Upper head failure is common on all floppy drives. Unlike the lower 
head, the upper head is mounted on a delicate suspension.  Sometimes 
they fail for no apparent reason; the most common failure mode is the 
upper head being torn away because someone put a disk with a warped 
jacket into the drive, or because a technogeek interpreted the message 
"Put a write-protect tab _ON_ the disk" literally.  :^(

It's not economical to replace the heads; new heads cost almost as 
much as a whole new drive, and a good bit of labor is involved in 
realigning a new head, even if you have all the right equipment (test 
set, analog alignment disk, oscilloscope).
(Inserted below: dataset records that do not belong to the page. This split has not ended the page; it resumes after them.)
(** [inCheck], [isCheckmate] and [isStalemate]; the last two work on a copy
    of the position. *)
Definition inCheck (g : t) : bool := isInCheck (pos g) (side (pos g)).

Definition isCheckmate (g : t) : bool :=
  if negb (isInCheck (pos g) (side (pos g))) then false
  else
    let copyPos := pos g in
    let '(_, mv) := generateLegalMoves copyPos [] in
    match mv with [] => true | _ :: _ => false end.

Definition isStalemate (g : t) : bool :=
  if isInCheck (pos g) (side (pos g)) then false
  else
    let copyPos := pos g in
    let '(_, mv) := generateLegalMoves copyPos [] in
    match mv with [] => true | _ :: _ => false end.

(** [board64]: the 64 characters of the board. *)
Definition board64 (g : t) : list Z := board (pos g).

Section Ai.

Variable std_sort : (Move -> Move -> bool) -> list Move -> list Move.

(** [aiMove], on the game and the global table. *)
Definition aiMove (fuel : nat) (draws : nat -> Q) (st : t * TT) : Outcome (string * (t * TT)) :=
  let '(g, table) := st in
  let mat := evaluate (pos g) in
  let extra := if Z.abs mat >? 1500 then 2 else 0 in
  match searchBestMove std_sort fuel (pos g) (levelDepth g + extra)
          (randomProbability g) draws table with
  | Returned (m, pos1, table') =>
      let '(pos2, _) := makeMove pos1 m in
      let caps := if negb (captured m =? 0) then blackCaps g ++ [captured m]
                  else blackCaps g in
      let mvStr := (squareToAlgebraic (from m) ++ squareToAlgebraic (to m))%string in
      Returned (mvStr,
                (mk pos2 (whiteCaps g) caps (levelDepth g) (randomProbability g)
                   ("AI: " ++ mvStr)%string, table'))
  | OutOfBounds => OutOfBounds
  | OutOfFuel => OutOfFuel
  end.

End Ai.

End Game.

(* ------------------------------------------------------------------------- *)
(** ** Vocabulary of the properties *)
(* ------------------------------------------------------------------------- *)

(** The facts that hold of every generated move. *)
Record genOk (pos : Position) (m : Move) : Prop := mkGenOk {
  ok_from : isOnBoard (from m) = true;
  ok_to : isOnBoard (to m) = true;
  ok_distinct : from m <> to m;
  ok_captured : captured m = cell (board pos) (to m);
  ok_no_king : tolower (captured m) <> Chr.k;
  ok_mover : isSidePiece (side pos) (cell (board pos) (from m)) = true;
  ok_promo : promo m = 0 \/ (promo m = Chr.q /\ tolower (cell (board pos) (from m)) = Chr.p)
}.

(** What is known of the square [s] and its piece [pc] inside the loop body. *)
Record genCtx (pos : Position) (s pc : Z) : Prop := mkGenCtx {
  ctx_on : isOnBoard s = true;
  ctx_pc : pc = cell (board pos) s;
  ctx_side : isSidePiece (side pos) pc = true
}.

(** The piece that [makeMove] puts on the destination square. *)
Definition placedPiece (pos : Position) (m : Move) : Z :=
  let pc := cell (board pos) (from m) in
  if negb (promo m =? 0)
  then (if isWhitePiece pc then toupper (promo m) else tolower (promo m))
  else pc.

(** The filter's make and undo are [makeMove] and [undoMove] of the move
    without its promotion. *)
Definition plainMove (m : Move) : Move := mkMove (from m) (to m) (captured m) 0.

(** The test that keeps a move. *)
Definition keepsKingSafe (pos : Position) (mv : Move) : bool :=
  negb (isInCheck (simulate pos mv) (side pos)).

(** What one cell adds to the sum of [evaluate]. *)
Definition cellValue (pc : Z) : Z :=
  if negb (pc =? 0)
  then (if isWhitePiece pc then pieceValue pc else - pieceValue pc)
  else 0.

(** How many cells hold the piece [c]. *)
Definition countOf (c : Z) (b : list Z) : Z :=
  Z.of_nat (length (List.filter (Z.eqb c) b)).

(** The number of squares left in front of [sq] when walking by [d]. *)
Definition rayRoom (d sq : Z) : nat :=
  Z.to_nat (if d >? 0 then 64 - sq else sq + 1).

(** The sliding loop of [isAttacked] with its iterations counted: [None]
    when [fuel] evaluations of the loop condition have not brought it to its
    [return], its [break] or a failing condition. *)
Fixpoint attackRayWithin (fuel : nat) (b : list Z) (bySide : Side) (d : Z)
    (stepOk : Z -> Z -> bool) (isKind : Z -> bool) (sq : Z) : option bool :=
  match fuel with
  | O => None
  | S fuel' =>
      if isOnBoard sq && stepOk (sq - d) sq then
        if cell b sq =? 0 then attackRayWithin fuel' b bySide d stepOk isKind (sq + d)
        else Some (isSidePiece bySide (cell b sq) && isKind (tolower (cell b sq)))
      else Some false
  end.

(** The [while (true)] walk of the generator, counted the same way. *)
Fixpoint genRayWithin (fuel : nat) (pos : Position) (s pc d : Z)
    (stepBad : Z -> Z -> bool) (t : Z) (moves : list Move) : option (list Move) :=
  match fuel with
  | O => None
  | S fuel' =>
      let prev := t in
      let t := t + d in
      if negb (isOnBoard t) || stepBad prev t then Some moves
      else if cell (board pos) t =? 0
           then genRayWithin fuel' pos s pc d stepBad t (addMove moves pos s t 0)
           else if differentColour pc (cell (board pos) t)
                then Some (addMove moves pos s t 0)
                else Some moves
  end.

(** Two cells that [isAttacked] by [bySide] cannot tell apart. *)
Definition cellAlike (bySide : Side) (c1 c2 : Z) : Prop :=
  c1 = c2 \/
  (c1 <> 0 /\ c2 <> 0 /\ isSidePiece bySide c1 = false /\ isSidePiece bySide c2 = false).

Definition boardsAlike (bySide : Side) (b1 b2 : list Z) : Prop :=
  forall sq, isOnBoard sq = true -> cellAlike bySide (cell b1 sq) (cell b2 sq).

(** The score, the table and the move that a result carries. *)
Definition scoreOf (r : SearchResult) : option Z :=
  match r with Some (s, _, _) => Some s | None => None end.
I have been able to salvage a few drives with bad upper heads: 
Carefully inspect the solder joints where the cable connects to the 
flat flexible printed-circuit leading to the actual head. The wires 
often break here, and the break may not be obvious until you disturb 
the wire.  Broken wires can be resoldered, using a very small tip.